Without knowing how we make these applications talk to each other, it can be difficult for clients to understand exactly where their “application” begins and ends, so I thought I’d write up this blog post to try to demystify some of the contents.
A donut factory
Let’s quickly digress and talk about a factory. A donut factory in fact. Here it is now…
Dan’s donut factory is superb - in fact it makes the best donuts in town. The trouble is, it has been built in the middle of nowhere and nobody can get to it:
Dave, Ben and Cath all want to buy Dan’s donuts, but there’s no way that they can get them from the factory. So, Dan digs deep and builds a road to his factory…
…and now he can ship donuts to other people and companies that want them:
This is great, but the job is not done yet. Even though other people can now get Dan’s donuts, they can’t just dump them in their shops and hope they sell. No, they need to be packaged and presented in a safe and attractive manner. Look at the beautiful display Dave has made in his deli:
And now that both Dave and Dan have more control over how the donuts are presented, they can finally be sold to the public:
What about my app?
I don’t mean to get too Miyagi on you, but the donut factory actually represents…your software (gasp!). See, you’ve been learning all along. Here is how everything fits together:
This is the donut factory. It exists in complete isolation when it is deployed to the internet.
This is the road. It opens up a pathway to your app, and allows other software applications to communicate with it automatically.
Widgets, packages & plugins
Different vendors may label these as different things, but they all mean the same. Basically it is a bit of configuration that is done by other software in order to a) connect to your API (security, authorization etc); and b) display information from your application in a nice and useful manner.

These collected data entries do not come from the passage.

(** The sibling rules test for the very tag that detection appends: a
    campaign flagged for a low click-through rate gets its two strings. *)
Lemma low_ctr_recommended spend roas ctr cpc conversions days_running :
  PyNum.lt ctr (0.5 / 100) && PyNum.gt spend 25 = true ->
  let recommendations :=
    _generate_campaign_recommendations thresholds
      spend roas ctr cpc conversions
      (_identify_campaign_issues thresholds
         spend roas ctr cpc conversions days_running) in
  Py.In_list "Test different ad creative or copy" recommendations = true
  /\ Py.In_list "Review audience targeting for relevance" recommendations
     = true.
Proof.
  intro L. cbv zeta.
  unfold _generate_campaign_recommendations. cbv zeta.
  rewrite negative_roi_test_fails.
  rewrite IssueFacts.issues_by_rule, L.
  repeat match goal with
         | |- context [if ?c then [?x] else []] => destruct c
         end;
    cbn -[PyNum.gt Qdiv]; split; reflexivity.
Qed.

End Recommendations.

(** C1, as the code has it.  The scenario campaign (spend 200, no
    conversion, no conversion value, no impression) has roas 0, is flagged
    negative_roi and scores 50, yet its recommendations hold no pause
    suggestion; and no campaign whatever is ever told to pause, since the
    recommendation rule tests for a string that detection never produces. *)
Theorem negative_roi_gets_no_pause_suggestion :
  Insights.calculate_roas 200 0 = Ok (0 / 200)
  /\ _calculate_performance_score ANALYSIS_THRESHOLDS 200 (0 / 200) 0.0 0
     = Ok 50%Z
  /\ _identify_campaign_issues ANALYSIS_THRESHOLDS 200 (0 / 200) 0.0 0.0 0 30
     = [NEGATIVE_ROI; LOW_CTR; LOW_CONVERSIONS]
  /\ _generate_campaign_recommendations ANALYSIS_THRESHOLDS
       200 (0 / 200) 0.0 0.0 0 [NEGATIVE_ROI; LOW_CTR; LOW_CONVERSIONS]
     = ["Test different ad creative or copy";
        "Review audience targeting for relevance";
        "Review landing page experience";
        "Test different call-to-action buttons"]
  /\ (forall thresholds spend roas ctr cpc conversions days_running,
        Py.In_list REC_PAUSE
          (_generate_campaign_recommendations thresholds
             spend roas ctr cpc conversions
             (_identify_campaign_issues thresholds
                spend roas ctr cpc conversions days_running))
        = false).
Proof.
  repeat split; try reflexivity.
  intros. apply pause_never_recommended.
Qed.

End RecommendationFacts.

(** ** Account health *)

Module HealthFacts.

Import Analyzer.

Section Health.

Variable thresholds : Thresholds.

(** The labels, by the comparisons taken. *)
Lemma health_cases average_roas analyses :
  (good_roas thresholds <= average_roas
   /\ _determine_account_health thresholds average_roas analyses
      = "Excellent")
  \/ (average_roas < good_roas thresholds /\ 2.0 <= average_roas
      /\ _determine_account_health thresholds average_roas analyses = "Good")
  \/ (average_roas < good_roas thresholds /\ average_roas < 2.0
      /\ 1.0 <= average_roas
      /\ _determine_account_health thresholds average_roas analyses = "Fair")
  \/ (average_roas < good_roas thresholds /\ average_roas < 2.0
      /\ average_roas < 1.0
      /\ _determine_account_health thresholds average_roas analyses
         = "Needs Attention").
Proof.
  unfold _determine_account_health.
  destruct (PyNum.ge average_roas (good_roas thresholds)) eqn:A.
  { left. now rewrite PyNumFacts.ge_spec in A. }
  right. apply PyNumFacts.ge_false in A.
  destruct (PyNum.ge average_roas 2.0) eqn:B.
  { left. now rewrite PyNumFacts.ge_spec in B. }
  right. apply PyNumFacts.ge_false in B.
  destruct (PyNum.ge average_roas 1.0) eqn:C.
  { left. now rewrite PyNumFacts.ge_spec in C. }
  right. apply PyNumFacts.ge_false in C. auto.
Qed.

(** Monotone for any table of thresholds. *)
Lemma health_monotone r1 r2 xs ys :
  r1 <= r2 ->
  (Spec.health_rank (_determine_account_health thresholds r1 xs)
   <= Spec.health_rank (_determine_account_health thresholds r2 ys))%nat.
Proof.
  intro L.
  destruct (health_cases r1 xs) as [H1|[H1|[H1|H1]]];
    destruct (health_cases r2 ys) as [H2|[H2|[H2|H2]]];
    repeat match goal with H : _ /\ _ |- _ => destruct H end;
    repeat match goal with H : _ = _ |- _ => rewrite H; clear H end;
    cbn; try lia; exfalso; lra.
Qed.

End Health.

(** C8. Account health is "Excellent" from an average ROAS of 3.0,
    "Good" from 2.0, "Fair" from 1.0 and "Needs Attention" below; under
    Needs Attention < Fair < Good < Excellent it is monotonic non-decreasing
    in the average ROAS. *)
Theorem account_health_thresholds_monotone :
  (forall r xs,
      (3.0 <= r ->
       _determine_account_health ANALYSIS_THRESHOLDS r xs = "Excellent")
      /\ (2.0 <= r -> r < 3.0 ->
          _determine_account_health ANALYSIS_THRESHOLDS r xs = "Good")
      /\ (1.0 <= r -> r < 2.0 ->
          _determine_account_health ANALYSIS_THRESHOLDS r xs = "Fair")
      /\ (r < 1.0 ->
          _determine_account_health ANALYSIS_THRESHOLDS r xs
          = "Needs Attention"))
  /\ (forall r1 r2 xs ys,
        r1 <= r2 ->
        (Spec.health_rank (_determine_account_health ANALYSIS_THRESHOLDS r1 xs)
         <= Spec.health_rank
              (_determine_account_health ANALYSIS_THRESHOLDS r2 ys))%nat).
Proof.
  split.
  - intros r xs.
    destruct (health_cases ANALYSIS_THRESHOLDS r xs) as [H|[H|[H|H]]];
      cbn [good_roas ANALYSIS_THRESHOLDS] in H;
      repeat match goal with H : _ /\ _ |- _ => destruct H end;
      repeat split; intros; try assumption; exfalso; lra.
  - intros. now apply health_monotone.
Qed.

(** Witness of C8: averages 1.5 and 2.5 give Fair and Good. *)
Lemma account_health_thresholds_monotone_witness :
  1.5 <= 2.5
  /\ (Spec.health_rank (_determine_account_health ANALYSIS_THRESHOLDS 1.5 [])
      <= Spec.health_rank
           (_determine_account_health ANALYSIS_THRESHOLDS 2.5 []))%nat.
Proof.
  assert (L : 1.5 <= 2.5) by (unfold Qle; simpl; lia).
  split; [exact L|].
  exact (proj2 account_health_thresholds_monotone 1.5 2.5 [] [] L).
Defined.

(** C10. Account health depends on the average ROAS alone: the list of
    campaign analyses has no influence on it. *)
Theorem account_health_ignores_analyses :
  forall (thresholds : Thresholds) (average_roas : Q)
         (xs ys : list CampaignAnalysis.t),
    _determine_account_health thresholds average_roas xs
    = _determine_account_health thresholds average_roas ys.
Proof.
  intros. reflexivity.
Qed.

End HealthFacts.

(** ** The stable sort *)

Module PySortFacts.

Import PySort.

Section Insertion.

Context {A : Type}.
Variable precedes : A -> A -> bool.

Hypothesis precedes_total :
  forall x y, precedes x y = true \/ precedes y x = true.
Hypothesis precedes_trans :
  forall x y z,
    precedes x y = true -> precedes y z = true -> precedes x z = true.

Let before (x y : A) : Prop := precedes x y = true.

(** Two elements tie when each may stand before the other. *)
Definition tie (x y : A) : bool := precedes x y && precedes y x.

Lemma insert_perm x l : Permutation (insert precedes x l) (x :: l).
Proof.
  induction l as [|y l IH]; simpl.
  - apply Permutation_refl.
  - destruct (precedes x y).
    + apply Permutation_refl.
    + apply perm_trans with (y :: x :: l).
      * now apply perm_skip.
      * apply perm_swap.
Qed.

Lemma sort_perm l : Permutation (sort precedes l) l.
Proof.
  induction l as [|x l IH]; simpl.
  - constructor.
  - apply perm_trans with (x :: sort precedes l).
    + apply insert_perm.
    + now apply perm_skip.
Qed.

Lemma insert_sorted x l :
  StronglySorted before l -> StronglySorted before (insert precedes x l).
Proof.
  induction 1 as [|y l S IH F]; simpl.
  - repeat constructor.
  - destruct (precedes x y) eqn:E.
    + constructor; [now constructor|].
      constructor; [exact E|].
      eapply Forall_impl; [|exact F].
      intros z Hz. unfold before in *. eauto.
    + constructor; [exact IH|].
      assert (Forall (before y) (x :: l)) as F'.
      { constructor; [|exact F].
        destruct (precedes_total x y) as [C|C]; [congruence|exact C]. }
      rewrite Forall_forall in *. intros z Hz. apply F'.
      eapply Permutation_in; [apply insert_perm|exact Hz].
Qed.

Lemma sort_sorted l : StronglySorted before (sort precedes l).
Proof.
  induction l as [|x l IH]; simpl.
  - constructor.
  - now apply insert_sorted.
Qed.

(** Stability, for a class of elements that tie pairwise: the sort leaves
    the members of the class in their input order. *)
Section Stability.

Variable class : A -> bool.
Hypothesis class_ties :
  forall x y, class x = true -> class y = true -> precedes x y = true.

Lemma filter_insert x l :
  filter class (insert precedes x l) = filter class (x :: l).
Proof.
  induction l as [|y l IH]; simpl; [reflexivity|].
  destruct (precedes x y) eqn:E; simpl; [reflexivity|].
  rewrite IH. simpl.
  destruct (class x) eqn:Cx, (class y) eqn:Cy; try reflexivity.
  rewrite (class_ties x y Cx Cy) in E. discriminate.
Qed.

Lemma filter_sort l : filter class (sort precedes l) = filter class l.
Proof.
  induction l as [|x l IH]; simpl; [reflexivity|].
  rewrite filter_insert. simpl. now rewrite IH.
Qed.

End Stability.

Lemma tie_class x y z : tie x y = true -> tie x z = true -> precedes y z = true.
Proof.
  unfold tie. rewrite !andb_true_iff. intros [_ Hyx] [Hxz _]. eauto.
Qed.

Lemma sort_stable x l :
  filter (tie x) (sort precedes l) = filter (tie x) l.
Proof.
  apply filter_sort. intros y z. apply tie_class.
Qed.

It’s worth noting that even though the widgets/packages/plugins are displayed by other software (such as SalesForce), your own developers are often able to build them themselves and upload or install them using special tools provided by the vendor.
Other quick questions
Here’s a few other points that sprung to mind while I was writing this:
What is an ‘app store’? Often the other vendors will sell your widgets, splitting the profit with you. In these cases, the vendor creates a store which lists all the different widgets that are available - yours included hopefully!
What is a development platform? This would refer to the software that the vendors provide, allowing your developers to upload/install your widget.
How does a mobile app fit in here? The mobile app would be the shelf in Dave’s Deli. Dave’s Deli represents your mobile phone.
Which is the best Karate Kid movie? The first one.
What does API stand for? Application Programming Interface. It’s just a set of rules that two pieces of software (your factory and Dave’s Deli) follow in order to understand each other.
Does it cost extra to have an API built for my software? Yes. The extent of additional cost depends on how your application has initially been developed. These days, it is common to actually build an API-first application, and make your website a consumer of your own API.
What does it mean to “eat your own dog food”? This is a phrase common in software development. In this scenario, it describes the point above - where your own software does not have any special access over and above that provided to third-party vendors.
When I was kid, I used to wonder whether the Karate Kid producers found a black belt that could act, or an actor that could fight. In hindsight, I realize they did neither.